* What this task involves *
Reproduce only the top of the records, down to and including the line containing "From stdpp Require Import gmap sets list.".

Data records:

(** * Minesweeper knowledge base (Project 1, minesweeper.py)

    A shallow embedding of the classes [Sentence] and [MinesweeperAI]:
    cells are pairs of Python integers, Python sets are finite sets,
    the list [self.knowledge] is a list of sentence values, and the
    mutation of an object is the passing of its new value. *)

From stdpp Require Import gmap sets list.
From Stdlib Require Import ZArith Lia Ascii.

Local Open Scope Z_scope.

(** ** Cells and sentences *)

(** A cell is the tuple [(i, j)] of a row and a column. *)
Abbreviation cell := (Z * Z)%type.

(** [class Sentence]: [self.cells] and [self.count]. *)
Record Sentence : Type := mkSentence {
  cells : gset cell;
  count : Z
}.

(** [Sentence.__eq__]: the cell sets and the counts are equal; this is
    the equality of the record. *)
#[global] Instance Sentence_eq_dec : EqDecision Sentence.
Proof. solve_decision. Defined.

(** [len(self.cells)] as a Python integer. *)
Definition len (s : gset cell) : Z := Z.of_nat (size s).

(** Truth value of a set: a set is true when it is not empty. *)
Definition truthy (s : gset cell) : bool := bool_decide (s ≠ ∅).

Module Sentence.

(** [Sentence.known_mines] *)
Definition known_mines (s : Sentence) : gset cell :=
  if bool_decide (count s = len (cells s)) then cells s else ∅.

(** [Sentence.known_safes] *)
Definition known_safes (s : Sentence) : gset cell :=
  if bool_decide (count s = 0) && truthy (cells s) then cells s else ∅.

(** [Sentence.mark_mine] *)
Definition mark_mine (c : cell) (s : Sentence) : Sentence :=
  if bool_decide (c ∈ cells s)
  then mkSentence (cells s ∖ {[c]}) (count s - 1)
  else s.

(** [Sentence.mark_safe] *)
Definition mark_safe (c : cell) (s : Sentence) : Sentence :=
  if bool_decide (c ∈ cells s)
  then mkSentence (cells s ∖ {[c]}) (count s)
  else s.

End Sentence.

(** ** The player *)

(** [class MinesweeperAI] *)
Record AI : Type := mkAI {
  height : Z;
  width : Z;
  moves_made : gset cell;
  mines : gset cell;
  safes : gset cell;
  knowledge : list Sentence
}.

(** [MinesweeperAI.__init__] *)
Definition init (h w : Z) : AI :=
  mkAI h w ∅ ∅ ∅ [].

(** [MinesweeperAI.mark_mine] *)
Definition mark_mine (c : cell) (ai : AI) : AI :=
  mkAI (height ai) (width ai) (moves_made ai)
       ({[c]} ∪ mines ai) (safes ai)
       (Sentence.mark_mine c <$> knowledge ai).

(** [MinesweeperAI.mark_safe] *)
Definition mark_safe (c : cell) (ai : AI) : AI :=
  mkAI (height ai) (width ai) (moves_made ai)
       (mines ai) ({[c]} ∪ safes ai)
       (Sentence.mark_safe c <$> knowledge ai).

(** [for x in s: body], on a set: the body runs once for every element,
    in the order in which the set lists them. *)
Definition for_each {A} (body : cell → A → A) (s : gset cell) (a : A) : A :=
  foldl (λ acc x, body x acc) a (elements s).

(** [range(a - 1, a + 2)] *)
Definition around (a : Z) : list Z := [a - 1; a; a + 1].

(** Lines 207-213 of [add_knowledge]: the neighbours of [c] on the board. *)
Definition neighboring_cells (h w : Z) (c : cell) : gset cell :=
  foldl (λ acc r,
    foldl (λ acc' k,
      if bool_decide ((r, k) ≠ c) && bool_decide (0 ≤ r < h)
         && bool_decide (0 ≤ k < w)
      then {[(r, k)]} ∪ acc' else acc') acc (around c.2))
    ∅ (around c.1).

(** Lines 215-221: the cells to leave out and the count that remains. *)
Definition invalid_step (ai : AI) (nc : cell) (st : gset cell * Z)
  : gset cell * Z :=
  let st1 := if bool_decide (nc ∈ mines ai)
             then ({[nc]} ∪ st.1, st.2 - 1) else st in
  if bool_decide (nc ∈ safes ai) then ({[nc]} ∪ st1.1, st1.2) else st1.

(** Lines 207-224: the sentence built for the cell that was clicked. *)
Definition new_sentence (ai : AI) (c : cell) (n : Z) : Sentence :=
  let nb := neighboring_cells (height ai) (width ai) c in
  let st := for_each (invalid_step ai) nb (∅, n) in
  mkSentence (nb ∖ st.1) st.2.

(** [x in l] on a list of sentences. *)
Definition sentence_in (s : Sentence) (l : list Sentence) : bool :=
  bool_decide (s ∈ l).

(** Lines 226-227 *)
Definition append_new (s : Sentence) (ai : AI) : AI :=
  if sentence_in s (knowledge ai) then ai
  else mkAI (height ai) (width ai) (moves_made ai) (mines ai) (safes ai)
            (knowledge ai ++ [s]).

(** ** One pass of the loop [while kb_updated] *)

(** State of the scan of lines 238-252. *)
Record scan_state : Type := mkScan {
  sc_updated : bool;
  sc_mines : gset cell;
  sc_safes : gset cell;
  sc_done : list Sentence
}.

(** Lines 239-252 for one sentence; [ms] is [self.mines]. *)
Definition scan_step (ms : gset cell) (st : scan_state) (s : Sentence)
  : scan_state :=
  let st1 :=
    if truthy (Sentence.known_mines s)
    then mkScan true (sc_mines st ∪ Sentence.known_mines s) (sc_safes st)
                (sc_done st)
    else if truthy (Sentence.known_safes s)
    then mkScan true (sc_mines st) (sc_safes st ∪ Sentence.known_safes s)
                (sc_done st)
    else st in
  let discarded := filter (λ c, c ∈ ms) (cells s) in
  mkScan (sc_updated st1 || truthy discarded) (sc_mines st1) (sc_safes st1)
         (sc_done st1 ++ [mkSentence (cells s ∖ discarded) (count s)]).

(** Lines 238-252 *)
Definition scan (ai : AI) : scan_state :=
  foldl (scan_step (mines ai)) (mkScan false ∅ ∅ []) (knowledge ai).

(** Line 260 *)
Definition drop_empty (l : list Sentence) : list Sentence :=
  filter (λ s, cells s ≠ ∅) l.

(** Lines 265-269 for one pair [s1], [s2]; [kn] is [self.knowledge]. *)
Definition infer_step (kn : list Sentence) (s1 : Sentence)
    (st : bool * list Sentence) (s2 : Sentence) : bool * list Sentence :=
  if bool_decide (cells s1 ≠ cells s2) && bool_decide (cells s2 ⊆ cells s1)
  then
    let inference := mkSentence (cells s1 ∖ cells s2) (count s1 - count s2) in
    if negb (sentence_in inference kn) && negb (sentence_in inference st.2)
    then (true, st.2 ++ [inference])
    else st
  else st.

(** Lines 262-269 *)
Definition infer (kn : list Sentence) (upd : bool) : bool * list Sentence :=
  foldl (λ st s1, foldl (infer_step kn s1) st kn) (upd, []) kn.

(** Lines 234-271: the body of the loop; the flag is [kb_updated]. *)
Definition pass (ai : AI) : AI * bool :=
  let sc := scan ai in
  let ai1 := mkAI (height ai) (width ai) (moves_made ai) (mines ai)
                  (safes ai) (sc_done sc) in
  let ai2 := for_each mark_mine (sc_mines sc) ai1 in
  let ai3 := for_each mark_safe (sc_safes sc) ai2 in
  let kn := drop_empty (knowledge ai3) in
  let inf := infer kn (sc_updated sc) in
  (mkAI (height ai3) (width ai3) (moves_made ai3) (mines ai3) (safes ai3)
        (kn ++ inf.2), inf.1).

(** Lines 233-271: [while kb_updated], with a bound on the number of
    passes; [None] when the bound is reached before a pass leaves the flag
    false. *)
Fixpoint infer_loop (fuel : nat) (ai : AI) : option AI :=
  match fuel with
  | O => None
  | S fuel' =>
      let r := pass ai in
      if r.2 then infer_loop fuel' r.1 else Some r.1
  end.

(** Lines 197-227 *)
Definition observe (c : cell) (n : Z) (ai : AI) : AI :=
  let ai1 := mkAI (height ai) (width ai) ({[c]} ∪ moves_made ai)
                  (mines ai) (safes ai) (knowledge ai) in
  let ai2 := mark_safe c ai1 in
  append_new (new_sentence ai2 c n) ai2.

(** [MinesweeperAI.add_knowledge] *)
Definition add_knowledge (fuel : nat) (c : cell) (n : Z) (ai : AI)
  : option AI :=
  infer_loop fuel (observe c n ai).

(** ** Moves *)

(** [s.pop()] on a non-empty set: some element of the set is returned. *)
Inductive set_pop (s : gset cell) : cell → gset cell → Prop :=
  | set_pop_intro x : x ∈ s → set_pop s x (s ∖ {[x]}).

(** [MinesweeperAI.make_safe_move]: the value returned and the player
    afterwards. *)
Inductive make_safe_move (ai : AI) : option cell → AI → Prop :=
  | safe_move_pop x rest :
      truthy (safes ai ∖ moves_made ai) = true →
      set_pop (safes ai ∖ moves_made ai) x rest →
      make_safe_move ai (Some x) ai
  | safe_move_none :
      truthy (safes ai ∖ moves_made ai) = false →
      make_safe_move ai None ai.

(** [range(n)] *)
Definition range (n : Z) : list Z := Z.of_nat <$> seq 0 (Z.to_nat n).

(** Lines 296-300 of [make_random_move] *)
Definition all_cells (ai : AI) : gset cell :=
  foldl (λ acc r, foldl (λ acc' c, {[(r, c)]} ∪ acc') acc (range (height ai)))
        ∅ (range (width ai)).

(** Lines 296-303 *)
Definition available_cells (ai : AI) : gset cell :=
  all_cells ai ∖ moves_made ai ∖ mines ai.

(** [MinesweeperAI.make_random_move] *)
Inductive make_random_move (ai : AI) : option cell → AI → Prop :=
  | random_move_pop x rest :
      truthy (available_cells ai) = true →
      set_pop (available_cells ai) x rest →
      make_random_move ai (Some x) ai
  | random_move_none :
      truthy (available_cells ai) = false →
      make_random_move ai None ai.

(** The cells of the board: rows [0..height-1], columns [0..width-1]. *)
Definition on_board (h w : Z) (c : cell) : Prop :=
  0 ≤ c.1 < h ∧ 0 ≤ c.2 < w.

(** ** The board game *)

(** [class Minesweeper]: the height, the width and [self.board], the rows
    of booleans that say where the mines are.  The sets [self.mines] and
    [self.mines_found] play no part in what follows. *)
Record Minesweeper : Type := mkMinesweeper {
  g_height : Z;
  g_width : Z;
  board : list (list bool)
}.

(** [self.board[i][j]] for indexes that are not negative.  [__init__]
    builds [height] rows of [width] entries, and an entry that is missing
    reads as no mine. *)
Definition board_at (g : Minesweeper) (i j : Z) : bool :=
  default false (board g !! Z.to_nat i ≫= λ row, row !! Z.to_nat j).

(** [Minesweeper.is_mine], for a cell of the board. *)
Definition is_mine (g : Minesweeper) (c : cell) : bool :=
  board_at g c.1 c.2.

* Response to this exercise *
(** * Minesweeper knowledge base (Project 1, minesweeper.py)

    A shallow embedding of the classes [Sentence] and [MinesweeperAI]:
    cells are pairs of Python integers, Python sets are finite sets,
    the list [self.knowledge] is a list of sentence values, and the
    mutation of an object is the passing of its new value. *)

From stdpp Require Import gmap sets list.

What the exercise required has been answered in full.